753-Data-Sync/README.md
Nick Heppler cad8d64c23 feat: Add --reload flag to data synchronization script for loading JSON data
- Introduced a new command-line argument `--reload` to allow loading data from a specified JSON file.
- Updated `parse_arguments` to include the `--reload` flag.

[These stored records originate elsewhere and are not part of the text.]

(** The status that an action on a container ends with *)
Lemma work_status : returns (fun x => match x with Acted _ status => status <> str "deleting" | Finished _ => True end)
  (work (E := E) runtimes startup_timeout_seconds c).
Proof.
  assert (Hact : forall ct, returns (fun status => status <> str "deleting") (act (E := E) c ct)) by (intros ct; unfold act; settled).
  assert (Hfailed : forall ct e, returns (fun x => match x with Acted _ status => status <> str "deleting" | Finished _ => True end)
    (work_failed (E := E) startup_timeout_seconds c ct e)) by (intros ct e; unfold work_failed, recover_and_raise; settled).
  unfold work, work_body.
  repeat first [apply Hfailed | eapply returns_then; [by apply Hact|intros ? ?; by apply returns_ret] | settle_step].
Qed.
End Own.

Lemma writes_claim payload : emits any_state
  (Forall (own_write (py_str (get "deployment_id" payload)) (py_str (get "action" payload))
     (expected "expected_container_id" payload) (expected "expected_container_name" payload)))
  (claim_action (E := E) payload).
Proof.
  unfold claim_action, item, get, get_or_none.
  destruct (dict_get (str "deployment_id") payload) as [id|]; [|traces].
  destruct (dict_get (str "action") payload) as [action|]; [|traces].
  do 2 apply emits_bind_lift.
  destruct (negb (str_in _ _)) eqn:Ha; [traces|]. apply negb_false_iff, str_in_In in Ha.
  destruct (dict_get (str "expected_container_id") payload) as [expected_id|] eqn:Hi; [|traces].
  destruct (dict_get (str "expected_container_name") payload) as [expected_name|] eqn:Hn; [|traces].
  apply emits_bind; [traces|intros d]. destruct (_ !! _) as [row|]; [|traces].
  destruct (negb (_ && _)) eqn:Hs; [traces|]. split_bools. traces.
  apply only_write_where. intros row' now Hm. split_bools. split; [done|]. exists row'.
  edestruct same_identity_eq as [Hi' Hn']; [eassumption|]. cbn [cl_container_id cl_container_name] in *.
  split; [done|]. split; [rewrite Hi'; by eapply same_text_expected|].
  split; [rewrite Hn'; by eapply same_text_expected|]. split; [done|].
  intros Ht.   by apply transient_deleting.
Qed.
End Rows.

(** C12.  A deployment action writes only the row it is asked for, and only while
    that row names the container that the request saw; it never changes the
    settings of a deployment, and the row goes, or is marked as being deleted,
    only in a deletion. *)
Theorem action_writes_own_row {E} `{Host E} `{UnicodeData} `{ErrorText} `{CaseFolding} runtimes timeout payload
    (w : tworld database event E) : exists l,
  trace (snd (action_handler runtimes timeout payload w)) = trace w ++ l
  /\ Forall (own_write (py_str (get "deployment_id" payload)) (py_str (get "action" payload))
       (expected "expected_container_id" payload) (expected "expected_container_name" payload)) l.
Proof.
  set (P := own_write _ _ _ _).
  assert (Hall : emits any_state (Forall P) (action_handler (E := E) runtimes timeout payload)).
  { eapply emits_returns; [apply writes_claim|apply claim_identity|].
    intros c (Hi & Hn & Hd & Ha & Hin). subst P. rewrite <- Hi, <- Hn, <- Hd, <- Ha.
    destruct (_ && _) eqn:Hdel; split_bools.
    - apply emits_bind; [|auto with emits]. apply writes_stale. by apply str_eqb_eq.
    - eapply emits_returns; [by apply writes_work|apply work_status|]. intros [r|ct status] Hs; [auto with emits|].
      by apply writes_settle. }
  destruct (Hall w) as (_ & l & Ht & Hl). by exists l.
Qed.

- Modified `main` function to truncate the feature layer and load data from the JSON file when the flag is used.
- Enhanced documentation to reflect the new functionality and usage examples.
2025-05-22 11:25:41 -04:00

173 lines
5.5 KiB
Markdown

![753 Data Sync logo](https://git.nickhepler.cloud/nick/753-Data-Sync/raw/branch/master/logo.png)
# 753 Data Sync
*A Python-based data ingestion tool for syncing enforcement data from a public API to ArcGIS Online.*
![Gitea Release](https://img.shields.io/gitea/v/release/nick/753-Data-Sync?gitea_url=https%3A%2F%2Fgit.nickhepler.cloud%2F&style=for-the-badge&logo=Python)
![Enhancements](https://img.shields.io/gitea/issues/open/nick/753-Data-Sync?gitea_url=https%3A%2F%2Fgit.nickhepler.cloud%2F&labels=enhancement&style=for-the-badge&logo=Gitea&label=Enhancements)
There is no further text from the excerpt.